(** On the way down every node counts the new interval. *)
Definition counts (key : Z * Z * string) (k : ipath) (t : itree) : Prop :=
  forall t', aug t' -> keys t' ≡ₚ key :: keys t -> aug (plug k t').

Lemma ins_path_aug key k t : aug t -> counts key k t -> counts key (ins_path (k_lower key) (k_upper key) k t) Leaf.
Proof.
  revert k. induction t as [|l IHl x c d r IHr]; intros k Ht Hk; cbn; [done|]. destruct Ht as (Hs & Hl & Hr).
  set (d' := with_link_max _ _).
  assert (Hd' : lm_ok d' (key :: keys (Node l x c d r))) by by apply lm_ok_more.
  unfold RbInsert.keys in Hk, Hd'. cbn in Hk, Hd'. rewrite map_app in Hd'. cbn in Hd'.
  destruct (k_lower key <? iv_lower d).
  - apply IHl; [done|]. intros t' Ht' Hp. apply (Hk (Node t' x c d' r)).
    + cbn. split_and!; [|done..]. eapply lm_ok_perm; [|exact Hd']. unfold RbInsert.keys in *. cbn. rewrite map_app. cbn. by rewrite Hp.
    + unfold RbInsert.keys in *. cbn. rewrite !map_app. cbn. by rewrite Hp.
  - apply IHr; [done|]. intros t' Ht' Hp. apply (Hk (Node l x c d' t')).
    + cbn. split_and!; [|done..]. eapply lm_ok_perm; [|exact Hd']. unfold RbInsert.keys in *. cbn. rewrite map_app. cbn. rewrite Hp.
      by rewrite <- !Permutation_middle, Permutation_swap.
    + unfold RbInsert.keys in *. cbn. rewrite !map_app. cbn. rewrite Hp. by rewrite <- !Permutation_middle, Permutation_swap.
Qed.

(** ** The whole insertion *)

(** Sorted, with the bounds of its subtrees, and balanced. *)
Record itree_ok (t : itree) : Prop := {
  io_sorted : StronglySorted Z.le (lowers (elems t));
  io_aug : aug t;
  io_rb : exists n, rb t false n
}.

(** A state that holds the tree [t]. *)
Record holds (nil : ptr) (t : itree) (s : ivt) : Prop := {
  h_reps : reps nil s [] t;
  h_cb : t <> Leaf -> rbt_cb s = true;
  h_ok : itree_ok t
}.

Lemma reps_out nil s k (t : itree) z n : reps nil s k t -> z <> nil -> z ∉ ids t -> z ∉ ids_path k -> reps nil (set_node z n s) k t.
Proof.
  intros [H1 H2 H3 H4 (n0 & H5 & H6)] Hz Ht Hk. constructor; [done| | |done|].
  - eapply rep_frame; [|exact H2]. intros y Hy. cbn. rewrite lookup_insert_ne; [done|]. by intros ->.
  - eapply rep_path_frame; [|exact H3]. intros y Hy. cbn. rewrite lookup_insert_ne; [done|]. by intros ->.
  - exists n0. split; [|done]. cbn. by rewrite lookup_insert_ne.
Qed.

Lemma elems_set_false t : elems (set_color false t) = elems t.
Proof. by destruct t. Qed.

(** The tree after insertion. *)
Definition inserted (new : ptr) (d : ival) (t : itree) : itree :=
  set_color false (fix_up iv_combine (ins_path (iv_lower d) (iv_upper d) [] t) (Node Leaf new true d Leaf)).

Lemma inserted_elems new d t : elems (inserted new d t) ≡ₚ (new, iv_key d) :: elems t.
Proof.
  unfold inserted. rewrite elems_set_false, (elems_fix_up iv_combine iv_key) by done. rewrite elems_path. cbn.
  rewrite <- Permutation_middle, ins_path_elems. cbn. by rewrite app_nil_r.
Qed.

Lemma inserted_ok new d t : itree_ok t -> iv_link_max d = iv_upper d -> itree_ok (inserted new d t).
Proof.
  intros [Hs Ha (n & Hrb)] Hmax. set (k := ins_path (iv_lower d) (iv_upper d) [] t).
  set (leaf := Node Leaf new true d Leaf). assert (Hl : aug leaf).
  { cbn. split_and!; [|done..]. unfold lm_ok. split; [|right; exists (iv_key d); split; [set_solver|done]].
    intros k0 Hk0. apply list_elem_of_singleton in Hk0 as ->. cbn. lia. }
  assert (Hk : counts (iv_key d) k Leaf) by (apply (ins_path_aug (iv_key d)); [done|by intros t' ? _]).
  constructor; unfold inserted; fold k leaf.
  - rewrite elems_set_false, (elems_fix_up iv_combine iv_key) by done. rewrite elems_path. cbn.
    apply (sorted_around (iv_lower d)); [|by apply around_ins|done]. unfold k. rewrite ins_path_elems. cbn. by rewrite app_nil_r.
  - apply aug_set_color, (aug_fix_up iv_combine iv_key); [done|apply sum_combine|done|]. by apply Hk.
  - destruct (rb_fix_up iv_combine k leaf 0) as (c & m & Hf).
    + apply ins_path_top; [|done]. left. by inversion Hrb.
    + eapply ins_path_rb; [done|constructor].
    + by apply rb_red; constructor.
    + by eapply rb_set_black.
Qed.

Lemma grow_refines nil s t (new : ptr) n d : reps nil s [] t -> t <> Leaf -> is_red t = false -> rbt_cb s = true ->
  new ∉ ids t -> new <> nil -> rbt_nodes s !! new = Some n -> n_data n = Some d ->
  exists s', (s ← st_get; '(par, cur) ← insert_loop (S (size (rbt_nodes s))) d At_root nil;
              rb_tree_insert par new cur;; rb_tree_insert_rebalance update_link_max new) s = (Ok tt, s') /\
    reps nil s' [] (inserted new d t) /\ only (new :: ids t) s s'.
Proof.
  intros Hr Ht Hred Hc Hnew Hnn Hn Hd. rewrite (st_bind_ok st_get _ s s s) by done.
  pose proof (reps_size _ _ _ _ Hr) as Hsz. cbn in Hsz. rewrite app_nil_r in Hsz.
  destruct (insert_loop_refines nil (S (size (rbt_nodes s))) d s [] t Hr ltac:(lia)) as (s1 & Hrun1 & Hr1 & Ho1).
  cbn in Ho1. rewrite app_nil_r in Ho1. erewrite st_bind_ok by exact Hrun1. set (k := ins_path _ _ [] t) in *.
  assert (Hkids : forall z, z ∈ ids_path k -> z ∈ ids t).
  { intros z Hz. apply ids_ins_path in Hz. cbn in Hz. by rewrite app_nil_r in Hz. }
  pose proof (ins_path_cons (iv_lower d) (iv_upper d) [] t ltac:(by left)) as Hkn. fold k in Hkn.
  pose proof (ins_path_top (iv_lower d) (iv_upper d) [] t ltac:(by left) I) as Htop. fold k in Htop. cbv zeta.
  unfold inserted. fold k. clearbody k. destruct k as [|f k]; [done|].
  destruct (attach_reps nil s1 f k new n d Hr1) as (s2 & Hrun2 & Hr2 & Ho2); [by intros ?%Hkids|done| |done|].
  { by rewrite (o_nodes _ _ _ Ho1). }
  cbn [path_ptr place_of]. erewrite st_bind_ok by exact Hrun2.
  destruct (rebalance_refines _ _ update_combines nil s2 _ _ ltac:(by rewrite (o_cb _ _ _ Ho2), (o_cb _ _ _ Ho1)) Hr2 ltac:(done) Htop)
    as (s3 & Hrun3 & Hr3 & Ho3).
  exists s3. split_and!; [exact Hrun3|exact Hr3|].
  eapply only_trans; [eapply only_sub; [|exact Ho1]|eapply only_trans; [eapply only_sub; [|exact Ho2]|eapply only_sub; [|exact Ho3]]];
    intros z; cbn; clear -Hkids; set_solver.
Qed.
--
Restate word for word the entries above from the line with "destruct (insert_loop_refines nil" through the line with "intros z Hz.", inclusive, leaving out everything else.

  destruct (insert_loop_refines nil (S (size (rbt_nodes s))) d s [] t Hr ltac:(lia)) as (s1 & Hrun1 & Hr1 & Ho1).
  cbn in Ho1. rewrite app_nil_r in Ho1. erewrite st_bind_ok by exact Hrun1. set (k := ins_path _ _ [] t) in *.
  assert (Hkids : forall z, z ∈ ids_path k -> z ∈ ids t).
  { intros z Hz. apply ids_ins_path in Hz. cbn in Hz. by rewrite app_nil_r in Hz. }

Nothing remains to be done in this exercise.